The TFJob controller uses YAML as the main control parameter server and uses worker to run distributed TensorFlow. Quickly start deploying the TFJob controller and installing the new tensorflow.org/v1alpha1 API. You can submit a technical specification to the aforementioned API for a new TensorFlow training deployment.

The following is an example of technical parameters:


     
      apiVersion: "tensorflow.org/v1alpha1"
      kind: "TfJob"
      metadata:
        name: "example-job"
      spec:
        replicaSpecs:
          - replicas: 1
            tfReplicaType: MASTER
            template:
              spec:
                containers:
                  - image: gcr.io/tf-on-k8s-dogfood/tf_sample:dc944ff
                    name: tensorflow
                restartPolicy: OnFailure
          - replicas: 1
            tfReplicaType: WORKER
            template:
              spec:
                containers:
                  - image: gcr.io/tf-on-k8s-dogfood/tf_sample:dc944ff
                    name: tensorflow
                restartPolicy: OnFailure
          - replicas: 2
            tfReplicaType: PS
     
Copy the code

For details, see tensorflow/ K8S project. For more information about running Tensorflow Jobs on Kubernetes using TFJob controller, see tF-controller-examples /.

The service model

Detailed guide to see https://github.com/google/kubeflow/tree/master/components/k8s-model-server, use the built-in TensorFlow service deployment model service.

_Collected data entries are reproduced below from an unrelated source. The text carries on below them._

Definition open_into {T} `{HandleType Obj T} (overhead : Z) (open : T → list Z → option (result (list Z) DstuStatus))
    (key sealed : addr) (sealed_len : Z) (plaintext_out : addr) (plaintext_out_cap : Z) (plaintext_len_out : addr) : M Obj DstuStatus :=
  guard_status (
    if overlaps sealed sealed_len plaintext_out plaintext_out_cap then mret DSTU_ERR_INVALID_ARGUMENT
    else if is_null key || is_null plaintext_len_out then mret DSTU_ERR_NULL_POINTER
    else
      sealed ←? slice_from_raw sealed sealed_len else DSTU_ERR_NULL_POINTER;
      if Z.ltb sealed_len overhead then mret DSTU_ERR_TRUNCATED
      else
        let required := sealed_len - overhead in
        if Z.ltb plaintext_out_cap required then mret DSTU_ERR_BUFFER_TOO_SMALL
        else
          plaintext_out ←? slice_from_raw_mut plaintext_out plaintext_out_cap else DSTU_ERR_NULL_POINTER;
          self ← deref key;
          _ ← live [sealed] [plaintext_out];
          sealed ← get sealed;
          r ← library (open self sealed);
          match r with
          | Ok plaintext => _ ← copy_prefix plaintext_out plaintext; _ ← write_usize plaintext_len_out (length plaintext); mret DSTU_OK
          | Err DSTU_ERR_TAG_MISMATCH => _ ← put plaintext_out (replicate (Z.to_nat (s_len plaintext_out)) 0); mret DSTU_ERR_TAG_MISMATCH
          | Err e => mret e
          end).

Section stream.
Context `{HandleType Obj DstuStreamKey} (fill : fill_call GE).

Definition dstu_stream_key_generate : addr → M Obj DstuStatus := key_generate Build_DstuStreamKey fill.
Definition dstu_stream_key_from_bytes : addr → M Obj addr := key_from_bytes Build_DstuStreamKey.
Definition dstu_stream_key_bytes : addr → addr → M Obj () := key_bytes stream_key.
Definition dstu_stream_key_free : addr → M Obj () := free (T := DstuStreamKey).

(** [None] is the [unreachable!] of the match. *)
Definition stream_seal (self : DstuStreamKey) (plaintext : list Z) : option (result (list Z) DstuStatus) :=
  match stream_encrypt fill (stream_key self) plaintext with
  | Ok sealed => Some (Ok sealed)
  | Err (CryptoStream.Random _) => Some (Err DSTU_ERR_RANDOM)
  | Err CryptoStream.Truncated => None
  end.
Definition stream_open (self : DstuStreamKey) (sealed : list Z) : option (result (list Z) DstuStatus) :=
  match stream_decrypt (GetrandomError := GE) (stream_key self) sealed with
  | Ok plaintext => Some (Ok plaintext)
  | Err _ => None
  end.

Definition dstu_stream_encrypt : addr → addr → Z → addr → Z → addr → M Obj DstuStatus := seal_into 32 stream_seal.
Definition dstu_stream_decrypt : addr → addr → Z → addr → Z → addr → M Obj DstuStatus := open_into 32 stream_open.
End stream.

Section secretbox.
Context `{HandleType Obj DstuSecretboxKey} (fill : fill_call GE).

Definition dstu_secretbox_key_generate : addr → M Obj DstuStatus := key_generate Build_DstuSecretboxKey fill.
Definition dstu_secretbox_key_from_bytes : addr → M Obj addr := key_from_bytes Build_DstuSecretboxKey.
Definition dstu_secretbox_key_bytes : addr → addr → M Obj () := key_bytes secretbox_key.
Definition dstu_secretbox_key_free : addr → M Obj () := free (T := DstuSecretboxKey).

Definition secretbox_seal (self : DstuSecretboxKey) (plaintext : list Z) : option (result (list Z) DstuStatus) :=
  r ← box_seal fill (secretbox_key self) plaintext;
  match r with
  | Ok sealed => Some (Ok sealed)
  | Err (CryptoSecretbox.Random _) => Some (Err DSTU_ERR_RANDOM)
  | Err _ => None
  end.
Definition secretbox_open (self : DstuSecretboxKey) (sealed : list Z) : option (result (list Z) DstuStatus) :=
  r ← box_open (GetrandomError := GE) (secretbox_key self) sealed;
  match r with
  | Ok plaintext => Some (Ok plaintext)
  | Err CryptoSecretbox.TagMismatch => Some (Err DSTU_ERR_TAG_MISMATCH)
  | Err CryptoSecretbox.UnsupportedVersion => Some (Err DSTU_ERR_UNSUPPORTED_VERSION)
  | Err _ => None
  end.

Definition dstu_secretbox_seal : addr → addr → Z → addr → Z → addr → M Obj DstuStatus := seal_into 49 secretbox_seal.
Definition dstu_secretbox_open : addr → addr → Z → addr → Z → addr → M Obj DstuStatus := open_into 49 secretbox_open.
End secretbox.

Definition dstu_randombytes_buf (fill : fill_call GE) (buf : addr) (len : Z) : M Obj DstuStatus :=
  guard_status (
    slice ←? slice_from_raw_mut buf len else DSTU_ERR_NULL_POINTER;
    bytes ← get slice;
    let '(bytes, r) := randombytes_buf fill bytes in
    _ ← put slice bytes;
    match r with
    | Ok _ => mret DSTU_OK
    | Err _ => mret DSTU_ERR_RANDOM
    end).
End functions.

(** ** Sealing and opening *)

Section sealing.
Context {Obj T : Type} `{HandleTypeLaws Obj T} (overhead : nat) (Hov : 0 < overhead < 2 ^ 62).
Implicit Types w : World Obj.

(** What a call may be given: buffers and a cell that are valid or null, and a live key or null. *)
Record call_args (w : World Obj) (key : addr) (self : T) (p : addr) (n : Z) (out : addr) (cap : Z) (len_out : addr) : Prop := {
  args_memory : memory_ok (mem w);
  args_input : valid_arg (mem w) p n;
  args_output : valid_arg (mem w) out cap;
  args_len : valid_cell (mem w) 8 len_out;
  args_key : key = NULL ∨ handle w key self
}.

(** The world after a call that wrote [bytes] and their length. *)
Definition wrote_to (w : World Obj) (out : addr) (bytes : list Z) (len_out : addr) : World Obj :=
  set_mem w (store (store (mem w) out bytes) len_out (to_le_bytes 8 (length bytes))).

(** What a status that is not [DSTU_OK] tells about the arguments; the rest are statuses of the library. *)
Definition refusal (key p : addr) (n : Z) (out : addr) (cap : Z) (len_out : addr) (status : DstuStatus) : Prop :=
  match status with
  | DSTU_ERR_INVALID_ARGUMENT => ¬ apart p n out cap
  | DSTU_ERR_NULL_POINTER => key = NULL ∨ len_out = NULL ∨ out = NULL ∨ p = NULL ∧ n ≠ 0
  | DSTU_ERR_BUFFER_TOO_SMALL => cap < n + overhead
  | _ => False
  end.

(** The outcome of a call that seals. *)
Definition seal_outcome (seal : T → list Z → option (result (list Z) DstuStatus)) (key : addr) (self : T) (p : addr) (n : Z) (out : addr) (cap : Z) (len_out : addr) w
    (status : DstuStatus) w' : Prop :=
  (status ≠ DSTU_OK → w' = w) ∧
  (status = DSTU_OK → ∃ data sealed, buffer (mem w) p data ∧ n = length data ∧ seal self data = Some (Ok sealed) ∧ w' = wrote_to w out sealed len_out ∧
    out ≠ NULL ∧ n + overhead ≤ cap) ∧
  (status ≠ DSTU_OK → refusal key p n out cap len_out status ∨ ∃ data, buffer (mem w) p data ∧ n = length data ∧ seal self data = Some (Err status)) ∧
  (∀ data, buffer (mem w) p data → n = length data → apart p n out cap → key ≠ NULL → len_out ≠ NULL → out ≠ NULL → n + overhead ≤ cap →
    ∃ r, seal self data = Some r ∧ status = match r with Ok _ => DSTU_OK | Err e => e end).

(** A refusal excludes what the last part asks for. *)
Lemma seal_refused seal key (self : T) p n out cap len_out w status :
  status ≠ DSTU_OK → refusal key p n out cap len_out status → total (mret status) w (seal_outcome seal key self p n out cap len_out w).
Proof.
  intros Hst Hr. apply total_ret. split_and!; [done|done|by left|]. intros data Hd -> Ha Hk0 Hl0 Ho0 Hcap. exfalso. destruct status; cbn in Hr; try done; [lia|].
  destruct Hr as [?|[?|[?|[-> Hn]]]]; try done. by rewrite (buffer_null _ _ Hd) in Hn.
Qed.

Lemma overlaps_not_apart m p n out cap : valid_arg m p n → valid_arg m out cap → overlaps p n out cap = true → ¬ apart p n out cap.
Proof.
  intros Hi Ho Hlap Ha. assert (p ≠ NULL ∧ out ≠ NULL) as [Hp0 Ho0].
  { unfold overlaps, is_null in Hlap. destruct (Z.eqb_spec p NULL), (Z.eqb_spec out NULL); done. }
  apply (overlaps_apart m p n out cap Hi Ho) in Ha; [congruence|by left|by left].
Qed.

Lemma seal_into_spec seal key self p n out cap len_out w :
  call_args w key self p n out cap len_out →
  (∀ data, buffer (mem w) p data → n = length data → bytes_ok data → ∃ r, seal self data = Some r ∧ match r with Ok sealed => length sealed = (length data + overhead)%nat | Err e => e ≠ DSTU_OK end) →
  total (seal_into overhead seal key p n out cap len_out) w (seal_outcome seal key self p n out cap len_out w).
Proof.
  intros [Hm Hi Ho Hc Hk] Hs. apply total_guard_status. cstep.
  { intros Hov'. apply seal_refused; [done|]. by eapply overlaps_not_apart. }
  intros Hov'. cstep.
  { rewrite orb_true_iff. unfold is_null. rewrite !Z.eqb_eq. intros Hn. apply seal_refused; [done|]. cbn. tauto. }
  rewrite orb_false_iff. unfold is_null at 1 2. rewrite !Z.eqb_neq. intros [Hk0 Hl0]. destruct Hk as [->|Hk]; [done|].
  apply total_bind, total_slice; [done|intros; apply seal_refused; [done|cbn; tauto]|].
  intros data -> Hd. cbv zeta.
  pose proof (buffer_length _ _ _ Hd) as Hlen. assert (wrapping_add 64 (length data) overhead = length data + overhead) as ->. { unfold wrapping_add. rewrite wrap_id; [done|lia|]. unfold word_ok. lia. }
  cstep; [intros Hcap%Z.ltb_lt; by apply seal_refused|].
  intros Hcap%Z.ltb_ge. apply total_bind, total_slice; [done|intros; apply seal_refused; [done|cbn; tauto]|].
  intros old -> Hold. apply total_bind, (total_deref key self); [done|]. apply total_bind, total_live.
  { apply (aliased_pair (mem w)); try done; [|]; intros ->; [by rewrite (buffer_null _ _ Hd)|by rewrite (buffer_null _ _ Hold)]. }
  apply total_bind, total_get; [done|]. destruct (Hs data Hd eq_refl (buffer_ok _ _ _ Hm Hd)) as (r & Er & Hr).
  apply total_bind, (total_library _ r); [done|]. destruct r as [sealed|e].
  - apply total_bind, total_copy_prefix; [lia|]. apply total_bind, total_write_int; [done| |done|].
    { eapply valid_cell_domain; [|exact Hc]. intros q. apply store_domain. }
    apply total_ret. split_and!; [done| |done|].
    + intros _. exists data, sealed. split_and!; [done..| |done]. intros ->. rewrite (buffer_null _ _ Hold) in Hcap. cbn in Hcap. lia.
    + intros data' Hd' Hl' _ _ _ _ _. rewrite (buffer_unique _ _ _ _ Hd' Hd) by lia. by exists (Ok sealed).
  - apply total_ret. split_and!; [done|by intros ->|intros _; right; by exists data|]. intros data' Hd' Hl' _ _ _ _ _. rewrite (buffer_unique _ _ _ _ Hd' Hd) by lia. by exists (Err e).
Qed.
End sealing.

Section opening.
Context {Obj T : Type} `{HandleTypeLaws Obj T} (overhead : nat).
Implicit Types w : World Obj.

The original link: https://github.com//google/kubeflow

This article is compiled for machine heart, reprint please contact this public number for authorization.

✄ — — — — — — — — — — — — — — — — — — — — — — — — — — — — — — — — — — — — — — — — — — — — — — — —

Join Heart of the Machine (full-time reporter/intern) : [email protected]

Contribute or seek coverage: [email protected]

Advertising & Business partnerships: [email protected]

Google releases Machine learning tool library Kubeflow: Best of all OSS solutions

Related Posts

Watching the Chinese people’s anti-epidemic map, I cried

Didi based on Flink real-time data warehouse construction practice

React: How does a function component differ from a class component?